- **WORK ITEM**
Repeat exactly the lines from the start of the entries below through the line containing "[->|Hg]; cbn [negb].". Omit the rest.

[Collected data entries]
Lemma CoreInstallProtocolInterface_run High st Given Protocol i NotifyThem :
  Ready High st -> (Protocol ∈ protocols_on st Given -> is_Some (AllocatePool (SetLocked true st) [])) ->
  exists Status h st',
    CoreInstallProtocolInterfaceNotify (Some Given) (Some Protocol) EFI_NATIVE_INTERFACE i NotifyThem st = Done ((Status, Some h), st') /\
    Ready High st' /\ InstallSpec Given Protocol i st Status h st' /\
    (Status = EFI_SUCCESS -> unopened st' h (Protocol, i)).
Proof using Q.
  intros HR Hmem. pose proof HR as ([L N] & Hl & Ha). unfold CoreInstallProtocolInterfaceNotify.
  assert (exists Status0 st1, (if negb (Given =? 0) then '(Status, _) ← CoreHandleProtocol Given (Some Protocol) true; mret Status
                               else mret EFI_OUT_OF_RESOURCES) st = Done (Status0, st1) /\ Ready High st1 /\ offers st1 = offers st /\
            (if decide (Protocol ∈ protocols_on st Given) then Status0 = EFI_SUCCESS else st1 = st /\ Status0 = CheckStatus st Given))
    as (Status0 & st1 & E & HR1 & Ho1 & Hs).
  { unfold CheckStatus. destruct (Z.eqb_spec Given 0) as [->|Hg]; cbn [negb].
    - exists EFI_OUT_OF_RESOURCES, st. split_and!; [done|done|done|]. rewrite decide_False; [done|]. unfold protocols_on.
      rewrite (proj2 (offers_None st 0)) by apply (Linked_nonzero st L). apply not_elem_of_nil.
    - destruct (CoreHandleProtocol_status High st Given Protocol HR) as (s & o & st1 & E & HR1 & Ho1 & Hs).
      exists s, st1. rewrite (HM_bind_run _ _ _ _ _ E). split_and!; [done|done|done|]. destruct (decide _) as [Hin|]; [|done].
      destruct Hs as [[_ Hna]|[-> _]]; [|done]. rewrite Hna in Hmem. by destruct (Hmem Hin). }
  change (negb (EFI_NATIVE_INTERFACE =? EFI_NATIVE_INTERFACE)) with false. cbn iota. rewrite (HM_bind_run _ _ _ _ _ E). clear E.
  destruct (decide (Protocol ∈ protocols_on st Given)) as [Hin|Hnin].
  { rewrite Hs. cbn [EFI_ERROR negb]. exists EFI_INVALID_PARAMETER, Given, st1. split_and!; [done|done| |done]. left.
    split_and!; [done|done|done|]. left. split; [done|]. by left. }
  destruct Hs as [-> ->]. rewrite CheckStatus_error. cbn [negb]. rewrite Acquire_run by apply HR1. rewrite <- bind_run.
  change (mbind (M:=HM HS) ?f (CoreFindProtocolEntry Protocol true)) with (InstallBody Given Protocol i NotifyThem (CheckStatus st Given)).
  assert (Inv (SetLocked true st)) as I1 by apply HR1.
  destruct (InstallBody_run (SetLocked true st) Given Protocol i NotifyThem (CheckStatus st Given) I1 eq_refl)
    as [(_ & Hg & Hin)|(Status & h & st2 & E & I2 & L2 & A2 & HI)].
  { destruct Hnin. apply list_elem_of_fmap. by exists (Protocol, i). }
  rewrite (HM_bind_run _ _ _ _ _ E), Release_run by done. eexists Status, _, _. split; [done|]. split_and!.
  - split_and!; [by apply (Inv_view st2)|done|]. simpl. rewrite A2. apply HR1.
  - clear E. by apply (Installed_spec _ _ _ _ Status h st2) in HI.
  - intros ->. destruct HI as [(_ & HI)|[(_ & HI & _)|(_ & _ & _ & _ & HU)]]; [|done|by apply unopened_view with (4 := HU)].
    destruct HI as [[HI _]|[[HI _]|[HI _]]]; [|done..]. pose proof (CheckStatus_error st Given) as HE. by rewrite <- HI in HE.
Qed.
End Quiet.

(** ** A concrete database *)

#[export] Existing Instance SampleBase.
#[export] Instance SampleQuiet : QuietEnvironment RbSet.
Proof.
  split; [apply SamplePool_unused|done| |by eexists|simpl; lia].
  intros High c d st HR. exists EFI_NOT_FOUND, st. split; [done|]. by apply LetGo_refused; [apply HR|].
Qed.

(** Performing a use of the services. *)
Definition SampleRun (c : Call) (st : HandleState RbSet) : HandleState RbSet :=
  match Perform c st with Done (_, st') => st' | _ => st end.

Lemma SampleRun_ready c st : Ready false st -> Ready false (SampleRun c st).
Proof.
  intros HR. unfold SampleRun. destruct (Perform c st) as [[[] st']| |] eqn:E; [|done..]. by apply (Perform_safe c false st tt).
Qed.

- **ANSWER**
Lemma CoreInstallProtocolInterface_run High st Given Protocol i NotifyThem :
  Ready High st -> (Protocol ∈ protocols_on st Given -> is_Some (AllocatePool (SetLocked true st) [])) ->
  exists Status h st',
    CoreInstallProtocolInterfaceNotify (Some Given) (Some Protocol) EFI_NATIVE_INTERFACE i NotifyThem st = Done ((Status, Some h), st') /\
    Ready High st' /\ InstallSpec Given Protocol i st Status h st' /\
    (Status = EFI_SUCCESS -> unopened st' h (Protocol, i)).
Proof using Q.
  intros HR Hmem. pose proof HR as ([L N] & Hl & Ha). unfold CoreInstallProtocolInterfaceNotify.
  assert (exists Status0 st1, (if negb (Given =? 0) then '(Status, _) ← CoreHandleProtocol Given (Some Protocol) true; mret Status
                               else mret EFI_OUT_OF_RESOURCES) st = Done (Status0, st1) /\ Ready High st1 /\ offers st1 = offers st /\
            (if decide (Protocol ∈ protocols_on st Given) then Status0 = EFI_SUCCESS else st1 = st /\ Status0 = CheckStatus st Given))
    as (Status0 & st1 & E & HR1 & Ho1 & Hs).
  { unfold CheckStatus. destruct (Z.eqb_spec Given 0) as [->|Hg]; cbn [negb].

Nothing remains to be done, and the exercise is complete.